Benjamín que hasta entonces permaneciera silencioso, dióse un golpe en la frente, y embriagado de gozo:
—¡Nos hemos salvado! —dijo.
Y corrió en busca de una biblia que en el armario estaba, mientras don Sindulfo se mesaba los cabellos de desesperación al presentir su derrota.
—Mirad —insistió el políglota leyendo en el libro—. «Capítulo XVI del Éxodo. Israel vino a parar en el desierto de Sin que está entre Elim y Sinaí». Donde nos hallamos nosotros.
—¿Y bien? —preguntaron los circunstantes atónitos al contemplar que envueltos en la lluvia caían por la claraboya centenares de pájaros animando el laboratorio con sus voces y aleteos.
—«Y vinieron codornices que cubrieron el campamento, el cual se llenó también de un rocío que los israelitas llamaron maná».

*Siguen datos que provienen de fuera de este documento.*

Definition new_profile (rt : Runtime) (input : CreateProfile.input) (u : User)
  : HoroscopeProfiles.row :=
  {| HoroscopeProfiles.id := randomUUID rt;
     HoroscopeProfiles.userId := user_id u;
     HoroscopeProfiles.name := CreateProfile.name input;
     HoroscopeProfiles.birthDate := CreateProfile.birthDate input;
     HoroscopeProfiles.birthTime := CreateProfile.birthTime input;
     HoroscopeProfiles.birthPlace := CreateProfile.birthPlace input;
     HoroscopeProfiles.zodiacSign := CreateProfile.zodiacSign input;
     HoroscopeProfiles.preferredLanguage :=
       CreateProfile.preferredLanguage input;
     HoroscopeProfiles.notes := CreateProfile.notes input;
     HoroscopeProfiles.createdAt := now rt;
     HoroscopeProfiles.updatedAt := now rt |}.

(** The identifiers [listProfiles] shows to a caller in a given world
    (nothing when the call fails). *)
Definition listed_ids (context : ActionAPIContext) (w : World) : list string :=
  match fst (listProfiles context w) with
  | inr r => map HoroscopeProfiles.id (items (data r))
  | inl _ => []
  end.

Definition horoscope_updates (input : UpdateDailyHoroscope.input)
  : DailyHoroscopes.updates :=
  {| DailyHoroscopes.set_horoscopeDate :=
       UpdateDailyHoroscope.horoscopeDate input;
     DailyHoroscopes.set_zodiacSign := UpdateDailyHoroscope.zodiacSign input;
     DailyHoroscopes.set_language := UpdateDailyHoroscope.language input;
     DailyHoroscopes.set_generalText :=
       UpdateDailyHoroscope.generalText input;
     DailyHoroscopes.set_loveText := UpdateDailyHoroscope.loveText input;
     DailyHoroscopes.set_careerText := UpdateDailyHoroscope.careerText input;
     DailyHoroscopes.set_healthText := UpdateDailyHoroscope.healthText input;
     DailyHoroscopes.set_luckyNumber :=
       UpdateDailyHoroscope.luckyNumber input;
     DailyHoroscopes.set_luckyColor := UpdateDailyHoroscope.luckyColor input;
     DailyHoroscopes.set_mood := UpdateDailyHoroscope.mood input |}.

(** The input of [updateDailyHoroscope] supplies at least one field besides
    the identifier. *)
Definition supplies_a_field (input : UpdateDailyHoroscope.input) : Prop :=
  UpdateDailyHoroscope.horoscopeDate input <> None \/
  UpdateDailyHoroscope.zodiacSign input <> None \/
  UpdateDailyHoroscope.language input <> None \/
  UpdateDailyHoroscope.generalText input <> None \/
  UpdateDailyHoroscope.loveText input <> None \/
  UpdateDailyHoroscope.careerText input <> None \/
  UpdateDailyHoroscope.healthText input <> None \/
  UpdateDailyHoroscope.luckyNumber input <> None \/
  UpdateDailyHoroscope.luckyColor input <> None \/
  UpdateDailyHoroscope.mood input <> None.

Definition new_horoscope (rt : Runtime) (input : CreateDailyHoroscope.input)
  : DailyHoroscopes.row :=
  {| DailyHoroscopes.id := randomUUID rt;
     DailyHoroscopes.horoscopeDate := CreateDailyHoroscope.horoscopeDate input;
     DailyHoroscopes.zodiacSign := CreateDailyHoroscope.zodiacSign input;
     DailyHoroscopes.language := CreateDailyHoroscope.language input;
     DailyHoroscopes.generalText := CreateDailyHoroscope.generalText input;
     DailyHoroscopes.loveText := CreateDailyHoroscope.loveText input;
     DailyHoroscopes.careerText := CreateDailyHoroscope.careerText input;
     DailyHoroscopes.healthText := CreateDailyHoroscope.healthText input;
     DailyHoroscopes.luckyNumber := CreateDailyHoroscope.luckyNumber input;
     DailyHoroscopes.luckyColor := CreateDailyHoroscope.luckyColor input;
     DailyHoroscopes.mood := CreateDailyHoroscope.mood input;
     DailyHoroscopes.createdAt := now rt |}.

(** ** Vocabulary of the further properties *)

(** Every run of [m] takes the tables from [d] to some [d'] with
    [Rel d d']. *)
Definition relates (Rel : Database -> Database -> Prop) {A : Type}
  (m : Action A) : Prop :=
  forall w, Rel (db w) (db (snd (m w))).

(** A run of [m] that throws has written nothing. *)
Definition atomic {A : Type} (m : Action A) : Prop :=
  forall w e, fst (m w) = inl e -> db (snd (m w)) = db w.

(** The profile rows that belong to somebody other than [u]. *)
Definition foreign_profiles (u : User) (d : Database)
  : list HoroscopeProfiles.row :=
  filter (fun r => negb (HoroscopeProfiles.userId r =? user_id u))
    (profiles d).

(** Identifier and creation time of every horoscope row, in table order. *)
Definition horoscope_stamps (d : Database) : list (string * Date) :=
  map (fun r => (DailyHoroscopes.id r, DailyHoroscopes.createdAt r))
    (horoscopes d).

(** The filter of [listDailyHoroscopes], row by row. *)
Definition list_matches (input : option ListDailyHoroscopes.input)
  (r : DailyHoroscopes.row) : Prop :=
  match input with
  | None => True
  | Some i =>
      (forall s, ListDailyHoroscopes.zodiacSign i = Some s -> s <> "" ->
                 DailyHoroscopes.zodiacSign r = s) /\
      (forall d, ListDailyHoroscopes.horoscopeDate i = Some d ->
                 DailyHoroscopes.horoscopeDate r = d) /\
      (forall l, ListDailyHoroscopes.language i = Some l -> l <> "" ->
                 DailyHoroscopes.language r = Some l)
  end.

(** A reference of a view is in order when it is absent or empty (then it
    is not checked) or names a row the check accepts. *)
Definition profile_reference_ok (profileId : option string) (u : User)
  (d : Database) : Prop :=
  forall pid, profileId = Some pid -> pid <> "" ->
    exists r, In r (profiles d) /\ is_owned_profile pid u r.

Definition horoscope_reference_ok (dailyHoroscopeId : option string)
  (d : Database) : Prop :=
  forall hid, dailyHoroscopeId = Some hid -> hid <> "" ->
    exists r, In r (horoscopes d) /\ DailyHoroscopes.id r = hid.

Definition new_view (rt : Runtime) (input : LogHoroscopeView.input) (u : User)
  : HoroscopeViews.row :=
  {| HoroscopeViews.id := randomUUID rt;
     HoroscopeViews.profileId := LogHoroscopeView.profileId input;
     HoroscopeViews.userId := user_id u;
     HoroscopeViews.dailyHoroscopeId :=
       LogHoroscopeView.dailyHoroscopeId input;
     HoroscopeViews.viewedAt := now rt;
     HoroscopeViews.deviceInfo := LogHoroscopeView.deviceInfo input;
     HoroscopeViews.createdAt := now rt |}.



(** Every reference of every view row names an existing row (or is NULL):
    the state a database that enforces the foreign keys of [db/tables.ts]
    is always in. *)
Definition foreign_keys_hold (d : Database) : Prop :=
  forall v, In v (views d) -> references_exist HoroscopeViewsT v d = true.

(** Some view row refers to the profile [id]. *)
Definition profile_is_viewed (id : string) (d : Database) : Prop :=
  exists v, In v (views d) /\ HoroscopeViews.profileId v = Some id.

(** What the foreign keys demand of the references of a new view row: each
    one that is given, empty or not, is the identifier of a stored row. *)
Definition references_stored (input : LogHoroscopeView.input) (d : Database)
  : Prop :=
  (forall pid, LogHoroscopeView.profileId input = Some pid ->
     exists r, In r (profiles d) /\ HoroscopeProfiles.id r = pid) /\
  (forall hid, LogHoroscopeView.dailyHoroscopeId input = Some hid ->
     exists r, In r (horoscopes d) /\ DailyHoroscopes.id r = hid).

(** ** Basic facts about the store operations *)

Unset Implicit Arguments.

Lemma first_match {R : Type} (c : Condition R) (l : list R) :
  nth_error (firstn 1 (filter c l)) 0 = find c l.
Proof.
  induction l as [|r l IH]; simpl; [reflexivity|].
  destruct (c r); simpl; [reflexivity | exact IH].
Qed.

Lemma find_absent {R : Type} (c : Condition R) (l : list R) :
  (forall r, In r l -> c r = false) -> find c l = None.
Proof.
  induction l as [|r l IH]; simpl; intros H; [reflexivity|].
  rewrite (H r (or_introl eq_refl)). apply IH. intros x Hx. apply H. now right.
Qed.

Lemma find_present {R : Type} (c : Condition R) (l : list R) (r : R) :
  In r l -> c r = true -> exists r', find c l = Some r'.
Proof.
  induction l as [|x l IH]; simpl; intros Hin Hc; [contradiction|].
  destruct (c x) eqn:Hx; [now exists x|].
  destruct Hin as [->|Hin]; [congruence | now apply IH].
Qed.

Lemma find_first {R : Type} (c : Condition R) (l1 l2 : list R) (r : R) :
  (forall x, In x l1 -> c x = false) -> c r = true ->
  find c (l1 ++ r :: l2) = Some r.
Proof.
  induction l1 as [|x l1 IH]; simpl; intros Hno Hc.
  - now rewrite Hc.
  - rewrite (Hno x (or_introl eq_refl)). apply IH; [|exact Hc].
    intros y Hy. apply Hno. now right.
Qed.

Lemma select_first {R : Type} (T : TableSpec R) (c : Condition R) (w : World) :
  select T (Some c) (Some 1) w
  = (inr (firstn 1 (filter c (rows T (db w)))), record (Select (table T)) w).
Proof. reflexivity. Qed.

Lemma requireUser_signed_in (context : ActionAPIContext) (u : User) (w : World) :
  context_user context = Some u -> requireUser context w = (inr u, w).
Proof. intros H. unfold requireUser. now rewrite H. Qed.

Lemma requireUser_anonymous (context : ActionAPIContext) (w : World) :
  context_user context = None ->
  requireUser context w
  = (inl (ActionError UNAUTHORIZED
            "You must be signed in to perform this action."), w).
Proof. intros H. unfold requireUser. now rewrite H. Qed.

(** ** Profiles: the owner-scoped lookup *)

Lemma owned_profile_true (id : string) (u : User) (r : HoroscopeProfiles.row) :
  owned_profile id u r = true <-> is_owned_profile id u r.
Proof.
  unfold owned_profile, and_, eq_text, is_owned_profile. simpl.
  rewrite andb_true_r, andb_true_iff, !String.eqb_eq. tauto.
Qed.

Lemma owned_profile_false (id : string) (u : User) (r : HoroscopeProfiles.row) :
  owned_profile id u r = false <-> ~ is_owned_profile id u r.
Proof.
  rewrite <- owned_profile_true. destruct (owned_profile id u r); split;
    congruence.
Qed.

Lemma owned_lookup_none (id : string) (u : User) (w : World) :
  no_owned_profile id u w ->
  find (owned_profile id u) (profiles (db w)) = None.
Proof.
  intros H. apply find_absent. intros r Hr.
  apply owned_profile_false. now apply H.
Qed.

Lemma updateProfile_not_found (rt : Runtime) (input : UpdateProfile.input)
  (context : ActionAPIContext) (u : User) (w : World) :
  context_user context = Some u ->
  no_owned_profile (UpdateProfile.id input) u w ->
  updateProfile rt input context w
  = (inl (ActionError NOT_FOUND "Profile not found."),
     record (Select T_HoroscopeProfiles) w).
Proof.
  intros Hu Hno. unfold updateProfile, bind.
  rewrite (requireUser_signed_in _ _ _ Hu), select_first, first_match.
  change (rows HoroscopeProfilesT (db w)) with (profiles (db w)).
  now rewrite (owned_lookup_none _ _ _ Hno).
Qed.

Lemma deleteProfile_not_found (input : DeleteProfile.input)
  (context : ActionAPIContext) (u : User) (w : World) :
  context_user context = Some u ->
  no_owned_profile (DeleteProfile.id input) u w ->
  deleteProfile input context w
  = (inl (ActionError NOT_FOUND "Profile not found."),
     record (Select T_HoroscopeProfiles) w).
Proof.
  intros Hu Hno. unfold deleteProfile, bind.
  rewrite (requireUser_signed_in _ _ _ Hu), select_first, first_match.
  change (rows HoroscopeProfilesT (db w)) with (profiles (db w)).
  now rewrite (owned_lookup_none _ _ _ Hno).
Qed.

—¡El maná! ¡Bendito sea Dios!
Y todos se hincaron de rodillas.
—¿Y ahora persistirá usted en su criminal proyecto? —preguntó Luís a su tío.
—Y la peregrinación duró cuarenta años —interpuso Juanita—. Con que de aquí a que se nos acaben las provisiones, tiempo le queda a usted de ver cómo se arrullan.
—En vano es luchar —exclamó el tutor vencido y humillado—. Llevadme adonde os plazca.
—A la tierra de Noé en el Ararat —gritó Benjamín.
—Sea —balbuceó el sabio; pero por lo bajo añadió—: todavía puedo vengarme.
Y los excursionistas, después de recoger abundante cantidad de aquel pan del cielo y de reconfortar sus perdidas fuerzas, obligaron a don Sindulfo a dejar desembarazados los movimientos del Anacronópete, encerrándole luego por precaución en el cuarto de los relojes para no verse expuestos a algún nuevo rapto de locura.
—Que nadie ce coma laz plumaz de laz codornicez que han de cervir para hacerle un plumero al zabio.
—¿No se lo decía yo a usted, señorita? —observó Juana—. Nosotros somos como los tentetiesos; aunque nos tiren de cabeza, siempre caemos de pié.
Y el Anacronópete emprendió su majestuosa marcha sobre el pueblo escogido por Dios, al que aún tuvieron ocasión de ver atravesando el mar Rojo a pie enjuto mientras sus aguas, uniéndose tras él, abrían ancha tumba a los ejércitos del cuarto Amenophis.